- [Given entries]
(** The result of a failed operation, when it has no body. *)
Definition failed (op : OpCode.OpCode) (st : Status.Status) : OperationResult :=
  match op with
  | OpCode.SetClientId => OperationResult.SetClientId st None None
  | OpCode.ExchangeId => OperationResult.ExchangeId st None
  | OpCode.CreateSession => OperationResult.CreateSession st None
  | OpCode.BindConnToSession => OperationResult.BindConnToSession st None
  | OpCode.Sequence => OperationResult.Sequence st None
  | OpCode.Open => OperationResult.Open st None
  | OpCode.OpenConfirm => OperationResult.OpenConfirm st None
  | OpCode.Close => OperationResult.Close st None
  | OpCode.Lock => OperationResult.Lock st None None
  | OpCode.Lockt => OperationResult.LockTest st None
  | OpCode.Locku => OperationResult.LockUnlock st None
  | OpCode.OpenDowngrade => OperationResult.OpenDowngrade st None
  | OpCode.TestStateId => OperationResult.TestStateIds st []
  | OpCode.GetDirDelegation => OperationResult.GetDirDelegation st None
  | OpCode.GetDeviceInfo => OperationResult.GetDeviceInfo st None None
  | OpCode.GetDeviceList => OperationResult.GetDeviceList st None
  | OpCode.LayoutCommit => OperationResult.LayoutCommit st None
  | OpCode.LayoutGet => OperationResult.LayoutGet st None None
  | OpCode.LayoutReturn => OperationResult.LayoutReturn st None
  | OpCode.SetSsv => OperationResult.SetSsv st None
  | OpCode.WantDelegation => OperationResult.WantDelegation st None
  | OpCode.GetFh => OperationResult.GetFh st None
  | OpCode.GetAttr => OperationResult.GetAttr st None
  | OpCode.Access => OperationResult.Access st None
  | OpCode.SecInfo | OpCode.SecInfoNoName => OperationResult.SecInfo op st []
  | OpCode.Read => OperationResult.Read st false []
  | OpCode.Write => OperationResult.Write st None
  | OpCode.Commit => OperationResult.Commit st None
  | OpCode.IoAdvise => OperationResult.IoAdvise st None
  | OpCode.Copy => OperationResult.Copy st None
  | OpCode.CopyNotify => OperationResult.CopyNotify st None
  | OpCode.OffloadStatus => OperationResult.OffloadStatus st None
  | OpCode.ReadPlus => OperationResult.ReadPlus st None
  | OpCode.Seek => OperationResult.Seek st None
  | OpCode.WriteSame => OperationResult.WriteSame st None
  | OpCode.ReadDir => OperationResult.ReadDir st (replicate 8 x00) [] false
  | OpCode.ReadLink => OperationResult.ReadLink st None
  | _ => OperationResult.StatusOnly op st
  end.

(** The failures that carry a body in RFC 8881.  SETATTR always sends the
    bitmap of the attributes it set. *)
Definition failure_has_body (op : OpCode.OpCode) (st : Status.Status) : bool :=
  match op, st with
  | OpCode.SetClientId, Status.ClidInUse | OpCode.Lock, Status.Denied | OpCode.Lockt, Status.Denied
  | OpCode.GetDeviceInfo, Status.TooSmall | OpCode.LayoutGet, Status.LayoutTryLater
  | OpCode.Copy, Status.OffloadNoReqs | OpCode.SetAttr, _ => true
  | _, _ => false
  end.

Definition wire_change_info (atomic : bool) (before after : Z) : list byte :=
  wire_bool atomic ++ wire_u64 before ++ wire_u64 after.

Definition wire_ChannelAttrs (c : ChannelAttrs.ChannelAttrs) : list byte :=
  wire_u32 (ChannelAttrs.header_pad_size c) ++ wire_u32 (ChannelAttrs.max_request_size c)
  ++ wire_u32 (ChannelAttrs.max_response_size c) ++ wire_u32 (ChannelAttrs.max_response_size_cached c)
  ++ wire_u32 (ChannelAttrs.max_operations c) ++ wire_u32 (ChannelAttrs.max_requests c)
  ++ wire_array wire_u32 (ChannelAttrs.rdma_ird c).
Definition ChannelAttrs_ok (c : ChannelAttrs.ChannelAttrs) : Prop :=
  is_u32 (ChannelAttrs.header_pad_size c) ∧ is_u32 (ChannelAttrs.max_request_size c)
  ∧ is_u32 (ChannelAttrs.max_response_size c) ∧ is_u32 (ChannelAttrs.max_response_size_cached c)
  ∧ is_u32 (ChannelAttrs.max_operations c) ∧ is_u32 (ChannelAttrs.max_requests c)
  ∧ array_ok is_u32 1 (ChannelAttrs.rdma_ird c).

#[export] Instance ChannelAttrs_decode_from :
  DecodesFrom ChannelAttrs.decode wire_ChannelAttrs ChannelAttrs_ok.
Proof.
  intros [] (? & ? & ? & ? & ? & ? & ?). unfold ChannelAttrs.decode, wire_ChannelAttrs. reads_solve.
Qed.

#[export] Instance ChannelAttrs_encode_to :
  EncodesTo ChannelAttrs.encode wire_ChannelAttrs ChannelAttrs_ok.
Proof.
  apply encodes_writes. intros [] (? & ? & ? & ? & ? & ? & ?).
  unfold ChannelAttrs.encode, wire_ChannelAttrs. writes_solve.
  by eapply array_ok_weaken.
Qed.

Definition LockOwner_ok (o : LockOwner.LockOwner) : Prop :=
  is_u64 (LockOwner.client_id o) ∧ opaque_ok NFS4_OPAQUE_LIMIT (LockOwner.owner o).
Definition wire_LockOwner (o : LockOwner.LockOwner) : list byte :=
  wire_u64 (LockOwner.client_id o) ++ wire_opaque (LockOwner.owner o).

#[export] Instance LockOwner_decode_from : DecodesFrom LockOwner.decode wire_LockOwner LockOwner_ok.
Proof. intros [] []. unfold LockOwner.decode, read_opaque_vec, wire_LockOwner. reads_solve. Qed.

#[export] Instance LockOwner_encode_to : EncodesTo LockOwner.encode wire_LockOwner LockOwner_ok.
Proof.
  apply encodes_writes. intros o []. unfold LockOwner.encode. writes_solve.
Qed.

(** An enum read from its code. *)
Lemma reads_enum {A} name (from : Z → option A) v a :
  is_u32 v → from v = Some a → reads (read_enum name from) (wire_u32 v) a.
Proof.
  intros Hv Ha. unfold read_enum. eapply reads_bind_last; [reads_leaf|]. rewrite Ha. apply reads_ret.
Qed.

- [Task instructions] After locating the line holding "OperationResult.LayoutCommit st None" above, output exactly that line and every line after it through the line holding "OperationResult.GetAttr st None". Include nothing else.

- [Exercise response]
  | OpCode.LayoutCommit => OperationResult.LayoutCommit st None
  | OpCode.LayoutGet => OperationResult.LayoutGet st None None
  | OpCode.LayoutReturn => OperationResult.LayoutReturn st None
  | OpCode.SetSsv => OperationResult.SetSsv st None
  | OpCode.WantDelegation => OperationResult.WantDelegation st None
  | OpCode.GetFh => OperationResult.GetFh st None
  | OpCode.GetAttr => OperationResult.GetAttr st None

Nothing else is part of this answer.